Napoleone non l’aveva seguito, o così almeno sembrava.
Controllò di aver chiuso a chiave, e andò in reparto a controllare: i pazienti dormivano placidi, ignari di ogni cosa, persi in sogni nitidi che per molti di loro sarebbero continuati per tutta la giornata, o per tutta la vita.
Il corridoio, lo stesso di pochi minuti prima, ora, metteva paura.
Ogni ombra portava con sé la certezza di quel bisturi, e il dolore al braccio pulsava ritmico, come una promessa mancata.
Tornato in sala medici, provò il telefono, ma il segnale era ancora assente.
Cercò allora nelle proprie tasche e in quelle lunghe e capienti del camice e, inaspettatamente, lo trovò: il suo cellulare, batteria al massimo e pieno campo.
Finalmente qualcosa iniziava a girare per il verso giusto. Forse era l’alba, con la luce obliqua che filtrava dalle lunghe finestre a portare con sé un po’ di fortuna. O forse la sorte si era già divertita abbastanza alle spalle del dottor Valla. Bisognava approfittarene.
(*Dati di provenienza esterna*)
(* ===== verification/PyRe.v ===== *)
(** * Python regular expressions

    The part of the [re] module the scripts use: patterns are parsed from the
    texts that appear in the source ([re_parse]) into the type [re], and matched by a
    backtracking matcher ([mtch]) with the priorities and the zero-width rule of
    Python's own engine.  The matcher is total: a repetition makes at most as many
    rounds as the text that is left allows, so no fuel is needed.

    [sem] gives a pattern its meaning as a relation between the position where a
    match starts and the positions where it may end.  [mtch_correct]
    shows that the matcher finds a match exactly when that relation
    has one. *)

From S2P Require Import Prelude PyStr.

(** ** Patterns *)

Inductive item : Set :=
| IChar (c : N)
| IRange (a b : N)
| ISpace (neg : bool)
| IWord (neg : bool)
| IDigit (neg : bool).

Inductive re : Set :=
| REmpty
| RChar (c : N)
| RAny
| RSet (neg : bool) (items : list item)
| RSeq (a b : re)
| RAlt (a b : re)
| RRep (greedy : bool) (min : nat) (max : option nat) (a : re)
| RGroup (n : nat) (a : re)
| RBackref (n : nat)
| RBol
| REol
| RWordB
| RLook (positive : bool) (a : re).

Record flags := { f_icase : bool; f_multiline : bool; f_dotall : bool }.

Definition no_flags : flags := {| f_icase := false; f_multiline := false; f_dotall := false |}.

(** ** Parsing the notation of the [re] module *)

Definition simple_escape (c : N) : option N :=
  if (c =? ch "n")%N then Some 10%N
  else if (c =? ch "r")%N then Some 13%N
  else if (c =? ch "t")%N then Some 9%N
  else if (c =? ch "f")%N then Some 12%N
  else if (c =? ch "v")%N then Some 11%N
  else if (c =? ch "a")%N then Some 7%N
  else if is_lower_ascii c || is_upper_ascii c || is_digit_ascii c then None
  else Some c.

Definition class_escape (c : N) : option item :=
  if (c =? ch "s")%N then Some (ISpace false)
  else if (c =? ch "S")%N then Some (ISpace true)
  else if (c =? ch "w")%N then Some (IWord false)
  else if (c =? ch "W")%N then Some (IWord true)
  else if (c =? ch "d")%N then Some (IDigit false)
  else if (c =? ch "D")%N then Some (IDigit true)
  else IChar <$> simple_escape c.

(** One member of a bracketed set, before a possible range is recognised. *)
Definition parse_member (s : str) : option (item * str) :=
  match s with
  | [] => None
  | c :: s' =>
      if (c =? ch "\")%N
      then match s' with
           | [] => None
           | d :: s'' => match class_escape d with Some i => Some (i, s'') | None => None end
           end
      else Some (IChar c, s')
  end.

(** The members of a bracketed set up to its closing bracket; the first member may be a bracket. *)
Fixpoint parse_set (fuel : nat) (first : bool) (acc : list item) (s : str) : option (list item * str) :=
  match fuel with
  | O => None
  | S f =>
      match s with
      | [] => None
      | c :: s' =>
          if (c =? ch "]")%N && negb first then Some (rev acc, s')
          else
            match parse_member s with
            | None => None
            | Some (i, r) =>
                match i, r with
                | IChar a, d :: e :: r' =>
                    if (d =? ch "-")%N && negb (e =? ch "]")%N then
                      match parse_member (e :: r') with
                      | Some (IChar b, r'') =>
                          if (b <? a)%N then None else parse_set f false (IRange a b :: acc) r''
                      | _ => None
                      end
                    else parse_set f false (i :: acc) r
                | _, _ => parse_set f false (i :: acc) r
                end
            end
      end
  end.

Fixpoint parse_number (acc : N) (seen : bool) (s : str) : option N * str :=
  match s with
  | c :: s' => if is_digit_ascii c
               then parse_number (10 * acc + (c - 48))%N true s'
               else (if seen then Some acc else None, s)
  | [] => (if seen then Some acc else None, s)
  end.

(** The bounds of a repetition in braces: [{m}], [{m,}], [{,n}] or [{m,n}], the opening brace read
    already.  [None] when the text is no such thing: the brace is then an ordinary
    character. *)
Definition parse_braces (s : str) : option (N * option N * str) :=
  match parse_number 0 false s with
  | (lo, c :: r) =>
      if (c =? ch "}")%N then match lo with Some n => Some (n, Some n, r) | None => None end
      else if (c =? ch ",")%N then
        match parse_number 0 false r with
        | (hi, d :: r') => if (d =? ch "}")%N then Some (default 0%N lo, hi, r') else None
        | _ => None
        end
      else None
  | _ => None
  end.

(** The quantifiers after an atom. *)
Definition parse_quant (s : str) : option (N * option N * str) :=
  match s with
  | c :: r =>
      if (c =? ch "*")%N then Some (0%N, None, r)
      else if (c =? ch "+")%N then Some (1%N, None, r)
      else if (c =? ch "?")%N then Some (0%N, Some 1%N, r)
      else if (c =? ch "{")%N then parse_braces r
      else None
  | [] => None
  end.

(** [sre_constants.MAXREPEAT] *)
Definition MAXREPEAT : N := 4294967295%N.

(** The bounds are in order and not too large. *)
Definition repeat_ok (lo : N) (hi : option N) : bool :=
  ((lo <? MAXREPEAT) && match hi with Some n => (n <? MAXREPEAT) && (lo <=? n) | None => true end)%N.

Definition is_anchor (a : re) : bool := match a with RBol | REol | RWordB => true | _ => false end.

(** The atom with what follows it; an anchor is not repeated. *)
Definition with_quant (a : re) (s : str) : option (re * str) :=
  match parse_quant s with
  | None => Some (a, s)
  | Some (lo, hi, r) =>
      if is_anchor a || negb (repeat_ok lo hi) then None
      else
        let rep greedy := RRep greedy (N.to_nat lo) (N.to_nat <$> hi) a in
        match r with
        | q :: r' => if (q =? ch "?")%N then Some (rep false, r') else Some (rep true, r)
        | [] => Some (rep true, r)
        end
  end.

(** The atom that an escape outside a set denotes. *)
Definition escape_atom (c : N) : option re :=
  if (c =? ch "b")%N then Some RWordB
  else if ((49 <=? c) && (c <=? 57))%N then Some (RBackref (N.to_nat (c - 48)))
  else match class_escape c with
       | Some (IChar d) => Some (RChar d)
       | Some i => Some (RSet false [i])
       | None => None
       end.

Inductive paren : Set := PGroup | PPlain | PLook (positive : bool).

(** What an opening parenthesis introduces. *)
Definition parse_paren (s : str) : option (paren * str) :=
  match s with
  | a :: b :: r =>
      if (a =? ch "?")%N then
        if (b =? ch ":")%N then Some (PPlain, r)
        else if (b =? ch "=")%N then Some (PLook true, r)
        else if (b =? ch "!")%N then Some (PLook false, r)
        else None
      else Some (PGroup, s)
  | _ => Some (PGroup, s)
  end.

(** A sequence of alternatives up to a closing parenthesis or the end of the pattern.  [g] is the
    number of groups opened so far.  [alts] holds the alternatives already read, and [cur]
    the atoms of the current one, both latest first. *)
Definition seq_of (cur : list re) : re := fold_left (fun acc a => RSeq a acc) cur REmpty.
Definition alt_of (alts : list re) (last : re) : re := fold_left (fun acc a => RAlt a acc) alts last.

Fixpoint parse_alt (fuel : nat) (g : nat) (alts cur : list re) (s : str) : option (re * nat * str) :=
  match fuel with
  | O => None
  | S f =>
      match s with
      | [] => Some (alt_of alts (seq_of cur), g, [])
      | c :: r =>
          if (c =? ch ")")%N then Some (alt_of alts (seq_of cur), g, s)
          else if (c =? ch "|")%N then parse_alt f g (seq_of cur :: alts) [] r
          else if (c =? ch "(")%N then
            match parse_paren r with
            | None => None
            | Some (kind, r1) =>
                let n := match kind with PGroup => S g | _ => g end in
                match parse_alt f n [] [] r1 with
                | Some (a, g', d :: r2) =>
                    if (d =? ch ")")%N then
                      let a' := match kind with
                                | PGroup => RGroup n a
                                | PPlain => a
                                | PLook b => RLook b a
                                end in
                      match with_quant a' r2 with
                      | Some (q, r3) => parse_alt f g' alts (q :: cur) r3
                      | None => None
                      end
                    else None
                | _ => None
                end
            end
          else
            let atom :=
              if (c =? ch ".")%N then Some (RAny, r)
              else if (c =? ch "^")%N then Some (RBol, r)
              else if (c =? ch "$")%N then Some (REol, r)
              else if (c =? ch "\")%N then
                match r with
                | [] => None
                | d :: r' => match escape_atom d with Some a => Some (a, r') | None => None end
                end
              else if (c =? ch "[")%N then
                match r with
                | d :: r' =>
                    if (d =? ch "^")%N
                    then match parse_set f true [] r' with
                         | Some (its, r'') => Some (RSet true its, r'') | None => None end
                    else match parse_set f true [] r with
                         | Some (its, r'') => Some (RSet false its, r'') | None => None end
                | [] => None
                end
              else if match parse_quant s with Some _ => true | None => false end then None
              else Some (RChar c, r) in
            match atom with
            | None => None
            | Some (a, r1) =>
                match with_quant a r1 with
                | Some (q, r2) => parse_alt f g alts (q :: cur) r2
                | None => None
                end
            end
      end
  end.

Record regex := { rx_flags : flags; rx_groups : nat; rx_re : re }.

(** [re.compile(p, flags)]; a leading [(?i)] sets the case flag. *)
Definition re_compile (fl : flags) (p : str) : option regex :=
  let '(fl, p) :=
    if startswith p "(?i)"
    then ({| f_icase := true; f_multiline := f_multiline fl; f_dotall := f_dotall fl |}, drop 4 p)
    else (fl, p) in
  match parse_alt (S (length p)) 0 [] [] p with
  | Some (r, g, []) => Some {| rx_flags := fl; rx_groups := g; rx_re := r |}
  | _ => None
  end.
Definition re_parse (p : str) : option regex := re_compile no_flags p.

(** [re.escape] *)
Definition re_special : str := "()[]{}?*+-|^$\.&~# " ++ [9%N; 10%N; 13%N; 11%N; 12%N].
Definition re_escape (s : str) : str :=
  concat (map (fun c => if in_chars re_special c then [ch "\"; c] else [c]) s).

(** ** Matching *)

Section Matching.
Context {U : UnicodeDB}.

(** Where the matcher stands: the text before it (nearest character first), the text after it, and
    the spans of the groups matched so far. *)
Record mstate := MState { before : str; after : str; caps : list (nat * (nat * nat)) }.

Definition pos (st : mstate) : nat := length (before st).
Definition with_caps (st : mstate) (c : list (nat * (nat * nat))) : mstate :=
  MState (before st) (after st) c.
Definition set_cap (n : nat) (from : nat) (st : mstate) : mstate :=
  with_caps st ((n, (from, pos st)) :: caps st).

Fixpoint get_cap (n : nat) (c : list (nat * (nat * nat))) : option (nat * nat) :=
  match c with
  | [] => None
  | (m, sp) :: c' => if Nat.eqb n m then Some sp else get_cap n c'
  end.

(** The characters of the whole text between two positions. *)
Definition subtext (st : mstate) (sp : nat * nat) : str :=
  take (snd sp - fst sp) (drop (fst sp) (rev (before st) ++ after st)).

Definition fold1 (c : N) : N :=
  (if is_upper_ascii c then c + 32 else if c <? 128 then c else udb_fold c)%N.

Definition eq_char (fl : flags) (c d : N) : bool :=
  if f_icase fl then (fold1 c =? fold1 d)%N else (c =? d)%N.

Definition item_has (fl : flags) (c : N) (i : item) : bool :=
  match i with
  | IChar d => eq_char fl c d
  | IRange a b =>
      ((a <=? c) && (c <=? b))%N
      || f_icase fl && (((a <=? fold1 c) && (fold1 c <=? b))
                        || existsb (fun u => (a <=? u) && (u <=? b)) (upper1 c))%N
  | ISpace neg => xorb neg (is_space c)
  | IWord neg => xorb neg (is_word c)
  | IDigit neg => xorb neg (is_digit c)
  end.

Definition set_has (fl : flags) (neg : bool) (items : list item) (c : N) : bool :=
  xorb neg (existsb (item_has fl c) items).

(** The patterns that consume exactly one character, as a test on it. *)
Definition one_char (fl : flags) (r : re) : option (N -> bool) :=
  match r with
  | RChar d => Some (fun c => eq_char fl c d)
  | RAny => Some (fun c => f_dotall fl || negb (c =? c_nl)%N)
  | RSet neg items => Some (set_has fl neg items)
  | _ => None
  end.

Definition step1 (f : N -> bool) (st : mstate) : option mstate :=
  match after st with
  | c :: rest => if f c then Some (MState (c :: before st) rest (caps st)) else None
  | [] => None
  end.

Definition at_bol (fl : flags) (st : mstate) : bool :=
  match before st with
  | [] => true
  | c :: _ => f_multiline fl && (c =? c_nl)%N
  end.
Chiamò la polizia, spiegò la situazione, e attese.
Ci misero due ore, gli agenti, tra i rilevamenti e i primi interrogatori.
La clinica, intanto, aveva ripreso la sua vita, tra medici sgomenti e personale imbarazzato. Non se lo sapevano spiegare quel comportamento improvviso. Tutto sembrava andare così bene, tanto che lunedì avrebbe dovuto essere dimesso. Incredibile.
Intanto il letto 17 rimaneva vuoto, perché di Napoleone Sanpetronio non c’era nessuna traccia. Era fuggito, scavalcando il cancello, per le strade della città, e nessuno era ancora riuscito a trovarlo.
L’avrebbero preso, promise un’agente al dottor Valla, rubando battuta e sguardo ad un film poliziesco di serie B. Lo sapevano fare, e bene, il loro lavoro.
Intanto, il giovane dottore, se ne poteva tornare a casa. Si sarebbe dovuto presentare al commissariato l’indomani, per una deposizione formale, nulla più.
Mani si strinsero, qualcuno buttò lì qualche battuta, come se tutto fosse ormai un vago ricordo. Tutto era sotto controllo. Ora.
Lui, il dottore, percorse i metri che lo separavano al cancello come in trance, perso tra stanchezza e irrealtà. Quella folle notte era finita. Duecentocinquanta euro netti, una vacanza alle porte, e la solenne promessa che, con le cliniche psichiatriche, aveva chiuso.
Salì in macchina, dopo averla cercata tra le tante, e inspirò a fondo. Il motore rispose immediato, e l’auto partì, direzione casa. Finalmente.
Sorrise grato alla nuova giornata, senza accorgersi del ghigno nascosto nei sedili posteriori, e del riflesso della piccola lama, ancora avida di sangue.